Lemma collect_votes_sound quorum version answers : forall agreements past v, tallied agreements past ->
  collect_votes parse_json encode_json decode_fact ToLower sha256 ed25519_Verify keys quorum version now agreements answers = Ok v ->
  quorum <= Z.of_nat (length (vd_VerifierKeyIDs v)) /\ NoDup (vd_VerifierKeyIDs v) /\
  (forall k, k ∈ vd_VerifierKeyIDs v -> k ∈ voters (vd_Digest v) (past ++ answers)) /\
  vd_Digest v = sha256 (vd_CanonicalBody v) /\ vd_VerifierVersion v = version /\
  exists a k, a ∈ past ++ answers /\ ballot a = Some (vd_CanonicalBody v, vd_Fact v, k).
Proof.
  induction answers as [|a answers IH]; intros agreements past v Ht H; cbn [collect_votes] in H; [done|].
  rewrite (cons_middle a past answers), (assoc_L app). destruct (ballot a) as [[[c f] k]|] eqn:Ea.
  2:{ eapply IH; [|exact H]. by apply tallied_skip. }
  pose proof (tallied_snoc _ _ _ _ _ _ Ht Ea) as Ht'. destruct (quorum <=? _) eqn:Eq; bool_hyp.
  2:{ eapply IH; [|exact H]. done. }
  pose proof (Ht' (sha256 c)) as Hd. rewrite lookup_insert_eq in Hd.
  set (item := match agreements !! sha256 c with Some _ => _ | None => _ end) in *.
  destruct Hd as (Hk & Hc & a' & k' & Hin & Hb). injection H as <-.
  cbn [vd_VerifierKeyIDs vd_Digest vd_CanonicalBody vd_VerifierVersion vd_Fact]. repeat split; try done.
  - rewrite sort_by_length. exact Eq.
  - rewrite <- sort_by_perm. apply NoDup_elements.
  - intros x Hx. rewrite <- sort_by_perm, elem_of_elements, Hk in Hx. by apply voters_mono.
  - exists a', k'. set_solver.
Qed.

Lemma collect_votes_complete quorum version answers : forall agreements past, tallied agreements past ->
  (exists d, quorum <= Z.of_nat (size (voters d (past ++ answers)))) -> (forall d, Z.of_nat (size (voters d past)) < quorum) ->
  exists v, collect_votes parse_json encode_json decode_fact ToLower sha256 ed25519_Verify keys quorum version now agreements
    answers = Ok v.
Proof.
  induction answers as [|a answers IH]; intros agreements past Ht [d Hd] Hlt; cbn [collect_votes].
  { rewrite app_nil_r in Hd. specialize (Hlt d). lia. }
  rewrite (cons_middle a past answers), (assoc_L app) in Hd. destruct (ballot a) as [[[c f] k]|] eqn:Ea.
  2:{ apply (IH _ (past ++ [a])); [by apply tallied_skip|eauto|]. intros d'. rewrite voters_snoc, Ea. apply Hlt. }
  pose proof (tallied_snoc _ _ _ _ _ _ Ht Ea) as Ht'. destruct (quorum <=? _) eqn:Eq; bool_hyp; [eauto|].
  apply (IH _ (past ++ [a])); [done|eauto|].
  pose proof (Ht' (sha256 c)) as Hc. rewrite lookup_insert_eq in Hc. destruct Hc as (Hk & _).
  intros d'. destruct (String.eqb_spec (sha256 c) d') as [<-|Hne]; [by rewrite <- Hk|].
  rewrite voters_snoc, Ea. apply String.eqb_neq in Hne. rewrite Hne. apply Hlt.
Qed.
--------
*Problem requirements*
Sift the material for lines that include the word "String", and copy each one.

*Response to the exercise*
  intros d'. destruct (String.eqb_spec (sha256 c) d') as [<-|Hne]; [by rewrite <- Hk|].
  rewrite voters_snoc, Ea. apply String.eqb_neq in Hne. rewrite Hne. apply Hlt.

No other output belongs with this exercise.